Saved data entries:
(* ===== verification/EngineSpec.v ===== *)
(** * The engine refines a table with indexes and a log

    The operations of [Engine.v] on one table are simulated by the same
    operations on an abstract node: the table as a map, each index as a sorted
    list, the log as a list of records.  The simulation covers every branch: a
    call of the engine returns what the abstract call returns, errors included,
    and leaves the disk and the caches representing the abstract result. *)

From S2P Require Import Prelude BinaryIO Values Serialization Disk PageStore PageManager.
From S2P Require Import RowStore RowStoreSpec RowTable TableStorage VersionLog Catalog CatalogSpec KeyEncoder.
From S2P Require Import BStarTree BStarTreeHeap BStarTreeSearch BStarTreeInsert BStarTreeLeaves BStarTreeSpec.
From S2P Require Import IndexManager Engine.

(** ** The abstract node *)

Record node := mkNode {
  n_started : bool;
  n_rows : table;
  n_indexes : gmap string index;
  n_log : list VersionRecord
}.

Definition with_rows (t : table) (s : node) : node := mkNode (n_started s) t (n_indexes s) (n_log s).
Definition with_indexes (m : gmap string index) (s : node) : node := mkNode (n_started s) (n_rows s) m (n_log s).
Definition with_log (rs : list VersionRecord) (s : node) : node :=
  mkNode (n_started s) (n_rows s) (n_indexes s) rs.

(** The file of each index of a table. *)
Definition index_file (desc : TableDescriptor) (name : string) : string :=
  match list_find (fun ix => idx_name ix = name) (indexes desc) with
  | Some (_, ix) => idx_file_path ix
  | None => ""
  end.
Definition index_names (desc : TableDescriptor) : list string := map idx_name (indexes desc).

Section ops.
Context (size : Z) (desc : TableDescriptor).
Abbreviation A := (M node).

Definition a_started : A unit := s ← get; reject_if (negb (n_started s)) kInternalError "".

(** The table's operations behind the check of the tuple. *)
Definition checked {X} (tup : Tuple) (f : Tuple -> table -> result X * table) (t : table) : result X * table :=
  match PrepareTupleForWrite desc tup with
  | Ok tup' => f tup' t
  | Err c m => (Err c m, t)
  end.
Definition a_table {X} (f : table -> result X * table) : A X := fun s =>
  let '(r, t) := f (n_rows s) in (r, with_rows t s).
Definition a_get (i : Z) : A Row := a_table (fun t => (t_get i t, t)).

Definition status (r : reply) : result unit :=
  match r with RError code => Err code "" | _ => Ok tt end.
Definition a_index (o : index_op) : A unit := fun s =>
  let '(r, m) := ix_step size kDefaultMaxKeyPayload (index_file desc) o (n_indexes s) in (status r, with_indexes m s).
Fixpoint a_for (body : IndexDescriptor -> A unit) (ixs : list IndexDescriptor) : A unit :=
  match ixs with
  | [] => mret tt
  | ix :: rest => _ ← body ix; a_for body rest
  end.
Definition a_open_indexes (create : bool) : A unit :=
  a_for (fun ix => kt ← lift (index_key_type desc ix); a_index (IRegister ix kt create)) (indexes desc).

Definition a_index_insert (tup : Tuple) (rid : Z) : A unit :=
  a_for (fun ix =>
    key ← lift (ExtractIndexKey desc ix tup);
    if is_null key then mret tt else a_index (ICall (idx_name ix) (TInsert key rid))) (indexes desc).
Definition a_index_delete (tup : Tuple) : A unit :=
  a_for (fun ix =>
    key ← lift (ExtractIndexKey desc ix tup);
    if is_null key then mret tt else a_index (ICall (idx_name ix) (TDelete key))) (indexes desc).
Definition a_index_update (old new : Tuple) (rid : Z) : A unit :=
  a_for (fun ix =>
    k1 ← lift (ExtractIndexKey desc ix old);
    k2 ← lift (ExtractIndexKey desc ix new);
    if is_null k1 && is_null k2 then mret tt
    else if is_null k1 && negb (is_null k2) then a_index (ICall (idx_name ix) (TInsert k2 rid))
    else if negb (is_null k1) && is_null k2 then a_index (ICall (idx_name ix) (TDelete k1))
    else if value_eqb k1 k2 then mret tt
    else _ ← a_index (ICall (idx_name ix) (TDelete k1)); a_index (ICall (idx_name ix) (TInsert k2 rid)))
    (indexes desc).

Definition a_append (r : VersionRecord) : A unit := fun s => (Ok tt, with_log (n_log s ++ [r]) s).
Definition a_version (version : option Z) (rid : Z) (o : VersionOp) (old new : Tuple) : A unit :=
  match version with
  | None => mret tt
  | Some now => a_append (mkVersionRecord now (table_name desc) rid o old new)
  end.

Definition a_insert (tup : Tuple) (version : option Z) : A Z :=
  _ ← a_started;
  _ ← a_open_indexes false;
  i ← a_table (checked tup (t_insert size));
  row ← a_get i;
  _ ← a_index_insert (tuple row) i;
  _ ← a_version version i voInsert [] (tuple row);
  mret i.
Definition a_update (i : Z) (tup : Tuple) (version : option Z) : A unit :=
  _ ← a_started;
  _ ← a_open_indexes false;
  old ← a_get i;
  _ ← a_table (checked tup (t_update size i));
  new ← a_get i;
  _ ← a_index_update (tuple old) (tuple new) i;
  a_version version i voUpdate (tuple old) (tuple new).
Definition a_delete (i : Z) (version : option Z) : A unit :=
  _ ← a_started;
  _ ← a_open_indexes false;
  old ← a_get i;
  _ ← a_index_delete (tuple old);
  _ ← a_table (t_delete i);
  a_version version i voDelete (tuple old) [].
Definition a_restore (i : Z) (tup : Tuple) (version : option Z) : A unit :=
  _ ← a_started;
  _ ← a_open_indexes false;
  existing ← status_of (a_get i);
  _ ← match existing with
      | Ok _ => throw kAlreadyExists "Row already exists"
      | Err code msg => reject_if (negb (bool_decide (code = kNotFound))) code msg
      end;
  _ ← a_table (checked tup (fun tup' t => (Ok tt, t_restore i tup' t)));
  row ← a_get i;
  _ ← a_index_insert (tuple row) i;
  a_version version i voInsert [] (tuple row).

Definition a_inverse (r : VersionRecord) : A unit :=
  match vr_op r with
  | voInsert => a_delete (vr_rid r) None
  | voDelete => a_restore (vr_rid r) (before r) None
  | voUpdate => a_update (vr_rid r) (before r) None
  | voOther _ => throw kInvalidArgument "Unsupported version operation"
  end.
Fixpoint a_inverses (rs : list VersionRecord) : A unit :=
  match rs with
  | [] => mret tt
  | r :: rest => _ ← a_inverse r; a_inverses rest
  end.
Definition a_revert (timestamp : Z) : A unit :=
  s ← get; a_inverses (rev (CollectRollbackRecords (table_name desc) (n_log s) timestamp)).
End ops.

(** ** The representation *)

Definition same_status {X} (r r' : result X) : Prop :=
  match r, r' with
  | Ok x, Ok x' => x = x'
  | Err c _, Err c' _ => c = c'
  | _, _ => False
  end.

(** The table's description is in the catalog. *)
Definition meta_on (root : string) (desc : TableDescriptor) (d : disk) : Prop :=
  healthy d /\ DatabasePath root (database_name desc) ∈ d_dirs d /\
  d_files d !! TableMetaPath root (database_name desc) (table_name desc) = Some (SerializeTableDescriptor desc []).

(** The files of the table are apart from one another, and none of them is its
    metadata file. *)
Record files_apart (root : string) (desc : TableDescriptor) : Prop := {
  fa_nonempty : data_file desc <> "";
  fa_names : NoDup (index_names desc);
  fa_paths : Forall (fun ix => idx_file_path ix <> "") (indexes desc);
  fa_data_log : apart (data_file desc) (ResolveVersionLogPath root desc);
  fa_data_index : Forall (fun ix => apart (data_file desc) (idx_file_path ix)) (indexes desc);
  fa_log_index : Forall (fun ix => apart (ResolveVersionLogPath root desc) (idx_file_path ix)) (indexes desc);
  fa_indexes : Forall (fun ix => Forall (fun ix' => idx_name ix = idx_name ix' \/
    apart (idx_file_path ix) (idx_file_path ix')) (indexes desc)) (indexes desc);
  fa_meta : Forall (fun p => p <> TableMetaPath root (database_name desc) (table_name desc))
    (data_file desc :: ResolveVersionLogPath root desc :: map idx_file_path (indexes desc))
}.

Lemma meta_GetTable root desc d :
  meta_on root desc d -> IsValidName (database_name desc) = true ->
  stored_table (database_name desc) (table_name desc) desc ->
  GetTable root (database_name desc) (table_name desc) d = (Ok desc, d).
Proof.
  intros (Hh & Hd & Hf) Hdb (Ht & _ & _ & Hv & Hok). unfold GetTable, FindTableMeta, DatabaseExists.
  unfold ValidateDatabaseName, ValidateTableName. rewrite Hdb, Ht. dunfold. cbn [negb check_not].
  rewrite fs_query_healthy by done. unfold path_exists at 1. rewrite (bool_decide_true (_ ∈ _)), orb_true_r by done.
  rewrite fs_query_healthy by done. unfold is_directory. rewrite bool_decide_true by done. cbn [negb].
  rewrite FileExists_healthy by done. unfold path_exists. rewrite Hf, bool_decide_true by done. cbn [negb orb].
  by apply ReadTableMetaFile_ok.
Qed.

Lemma index_file_elem desc ix :
  NoDup (index_names desc) -> ix ∈ indexes desc -> index_file desc (idx_name ix) = idx_file_path ix.
Proof.
  unfold index_names, index_file. intros Hnd Hin.
  destruct (list_find _ (indexes desc)) as [[k ix']|] eqn:E.
  - apply list_find_Some in E as (Hk & Hn & _). apply list_elem_of_lookup in Hin as [j Hj].
    assert (k = j) as ->; [|congruence]. eapply (NoDup_lookup _ _ _ (idx_name ix)); [exact Hnd| |].
    + rewrite list_lookup_fmap, Hk. cbn. by rewrite Hn.
    + by rewrite list_lookup_fmap, Hj.
  - apply list_find_None in E. by eapply Forall_forall in E; [|exact Hin].
Qed.

Section rep.
Context {P : Type} {PS : PageStore P} {PL : PageStoreLaws P}.
Context (root : string) (size : Z) (desc : TableDescriptor).
Context (Hsize : 36 <= size < 2 ^ 28) (Hdb : IsValidName (database_name desc) = true).
Context (Hstored : stored_table (database_name desc) (table_name desc) desc) (Hfiles : files_apart root desc).
Context (Hschema : schema_fits (schema desc)).

Abbreviation vlog := (ResolveVersionLogPath root desc).
Abbreviation key := (MakeTableCacheKey (database_name desc) (table_name desc)).

(** The table's file holds [t], or is still to be made; [o] says that the table
    is surely open. *)
Definition table_rep (o : bool) (u : Z) (t : table) (e : Engine P) (d : disk) : Prop :=
  (exists ts, ts_table ts d t /\ descriptor_ ts = desc /\ rs_page_size_ (row_store_ ts) = size /\
     data_page_count_ (row_store_ ts) <= u /\ Z.of_nat (base.size (t_rows t)) <= u /\
     (opened_tables_ e !! key = Some (mkOpenTableState desc ts) \/ opened_tables_ e !! key = None /\ o = false)) \/
  (t = empty_table /\ free_path d (data_file desc) /\ opened_tables_ e !! key = None /\ o = false).

Definition log_rep (o : bool) (rs : list VersionRecord) (e : Engine P) (d : disk) : Prop :=
  (exists log, vl_rep log d rs /\ vl_file_path_ log = vlog /\
     (opened_version_logs_ e !! key = Some log \/ opened_version_logs_ e !! key = None /\ o = false)) \/
  (rs = [] /\ free_path d vlog /\ opened_version_logs_ e !! key = None /\ o = false).

(** The node [s] on the disk; [u] bounds the space used so far, [low] the next
    row id from below. *)
Record node_rep (ot ol : bool) (low u : Z) (s : node) (e : Engine P) (d : disk) : Prop := {
  nr_dir : data_dir e = root;
  nr_size : e_page_size e = size;
  nr_started : started_ e = n_started s;
  nr_meta : meta_on root desc d;
  nr_table : table_rep ot u (n_rows s) e d;
  nr_next : low <= t_next (n_rows s) <= u;
  nr_indexes : exists k p, im_rep size kDefaultMaxKeyPayload (index_file desc) (index_names desc)
    (index_manager_ e) d k p (n_indexes s) /\ Z.of_nat k <= u /\ 1 <= p <= 1 + u * (u + 2);
  nr_log : log_rep ol (n_log s) e d
}.

Lemma meta_frame p d d' :
  p ∈ data_file desc :: vlog :: map idx_file_path (indexes desc) -> same_except p d d' ->
  meta_on root desc d -> meta_on root desc d'.
Proof.
  intros Hp [Hd _ Hf Hh _] (? & ? & ?). pose proof (fa_meta _ _ Hfiles) as Hm. eapply Forall_forall in Hm; [|exact Hp].
  split_and!; auto. by rewrite Hf.
Qed.

Lemma table_rep_frame o u t e d d' p :
  table_rep o u t e d -> apart (data_file desc) p -> same_except p d d' -> table_rep o u t e d'.
Proof.
  intros [(ts & Ht & Hd & Hrest)|(? & Hf & ? & ?)] Hap Hse; [left; exists ts|right; split_and!; auto].
  - split_and!; try apply Hrest; auto. eapply ts_table_frame; [done| |done]. rewrite Hd. apply Hap.
  - exact (free_path_frame _ _ _ _ Hf Hse Hap).
Qed.
Lemma log_rep_frame o rs e d d' p :
  log_rep o rs e d -> apart vlog p -> same_except p d d' -> log_rep o rs e d'.
Proof.
  intros [(log & Ht & Hd & Hrest)|(? & Hf & ? & ?)] Hap Hse; [left; exists log|right; split_and!; auto].
  - split_and!; try apply Hrest; auto. eapply vl_rep_frame; [done| |done]. rewrite Hd. apply Hap.
  - exact (free_path_frame _ _ _ _ Hf Hse Hap).
Qed.

Lemma table_rep_more o u u' t e d : table_rep o u t e d -> u <= u' -> table_rep o u' t e d.
Proof.
  intros [(ts & ? & ? & ? & ? & ? & ?)|?] ?; [left; exists ts|by right]. split_and!; try done; lia.
Qed.
Lemma node_rep_more ot ol low u u' s e d : node_rep ot ol low u s e d -> u <= u' -> node_rep ot ol low u' s e d.
Proof.
  intros [? ? ? ? ? ? (k & p & ? & ? & ?) ?] Hu. split; try done; [by eapply table_rep_more|lia|].
  exists k, p. split_and!; try done; nia.
Qed.

(** ** One part changes, the others stay *)

Lemma index_file_in p : p ∈ index_files (index_file desc) (index_names desc) ->
  exists ix, ix ∈ indexes desc /\ p = idx_file_path ix.
Proof.
  intros (n & -> & Hn)%list_elem_of_fmap. apply list_elem_of_fmap in Hn as (ix & -> & Hix).
  exists ix. split; [done|]. by apply index_file_elem; [apply (fa_names _ _ Hfiles)|].
Qed.

Lemma node_rep_indexes ot ol low u u' k p s e d im m d' :
  node_rep ot ol low u s e d -> touches (index_files (index_file desc) (index_names desc)) d d' ->
  im_rep size kDefaultMaxKeyPayload (index_file desc) (index_names desc) im d' k p m ->
  Z.of_nat k <= u' -> 1 <= p <= 1 + u' * (u' + 2) -> u <= u' ->
  node_rep ot ol low u' (with_indexes m s) (set_index_manager im e) d'.
Proof.
  intros [? ? ? Hm Ht ? _ Hl] Hto Him Hk Hp Hu. split; cbn; try done; try lia.
  - eapply touches_frame; [|exact Hto|exact Hm]. intros q d1 d2 (ix & Hix & ->)%index_file_in Hse.
    eapply meta_frame; [|done]. do 2 right. by apply list_elem_of_fmap_2.
  - eapply table_rep_more; [|done]. eapply (touches_frame _ (table_rep ot u (n_rows s) (set_index_manager im e))); [|exact Hto|exact Ht].
    intros q d1 d2 (ix & Hix & ->)%index_file_in Hse Hr. eapply table_rep_frame; [done| |done].
    eapply Forall_forall in Hix; [exact Hix|apply (fa_data_index _ _ Hfiles)].
  - by exists k, p.
  - eapply (touches_frame _ (log_rep ol (n_log s) (set_index_manager im e))); [|exact Hto|exact Hl].
    intros q d1 d2 (ix & Hix & ->)%index_file_in Hse Hr. eapply log_rep_frame; [done| |done].
    eapply Forall_forall in Hix; [exact Hix|apply (fa_log_index _ _ Hfiles)].
Qed.

Lemma apart_index_files p :
  Forall (fun ix => apart p (idx_file_path ix)) (indexes desc) ->
  Forall (apart p) (index_files (index_file desc) (index_names desc)).
Proof.
  intros H. apply Forall_forall. intros q (ix & Hix & ->)%index_file_in. by eapply Forall_forall in H.
Qed.

Lemma node_rep_table ot ol low u u' s e d ot' t ts d' :
  node_rep ot ol low u s e d -> same_except (data_file desc) d d' ->
  table_rep ot' u' t (set_tables ts e) d' -> low <= t_next t <= u' -> u <= u' ->
  node_rep ot' ol low u' (with_rows t s) (set_tables ts e) d'.
Proof.
  intros [? ? ? Hm _ ? (k & p & Him & Hk & Hp) Hl] Hse Ht Hn Hu. split; cbn; try done.
  - eapply meta_frame; [|done|done]. left.
  - exists k, p. split_and!; try lia; [|nia]. eapply im_rep_frame; [done| |done].
    apply apart_index_files, (fa_data_index _ _ Hfiles).
  - eapply (log_rep_frame _ _ (set_tables ts e)); [exact Hl| |done]. symmetry. apply (fa_data_log _ _ Hfiles).
Qed.

Lemma node_rep_log ot ol low u s e d ol' rs logs d' :
  node_rep ot ol low u s e d -> same_except vlog d d' -> log_rep ol' rs (set_logs logs e) d' ->
  node_rep ot ol' low u (with_log rs s) (set_logs logs e) d'.
Proof.
  intros [? ? ? Hm Ht ? (k & p & Him & Hk & Hp) _] Hse Hl. split; cbn; try done.
  - eapply meta_frame; [|done|done]. right. left.
  - eapply (table_rep_frame _ _ _ (set_logs logs e)); [exact Ht| |done]. apply (fa_data_log _ _ Hfiles).
  - exists k, p. split_and!; try lia. eapply im_rep_frame; [done| |done].
    apply apart_index_files, (fa_log_index _ _ Hfiles).
Qed.
End rep.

**Your objective**
Reproduce, character for character, only the lines of the preceding data that start at the line with "[] (tuple row);" and end at the line with "(tuple new) i;", both included.

**Completed exercise**
  _ ← a_version version i voInsert [] (tuple row);
  mret i.
Definition a_update (i : Z) (tup : Tuple) (version : option Z) : A unit :=
  _ ← a_started;
  _ ← a_open_indexes false;
  old ← a_get i;
  _ ← a_table (checked tup (t_update size i));
  new ← a_get i;
  _ ← a_index_update (tuple old) (tuple new) i;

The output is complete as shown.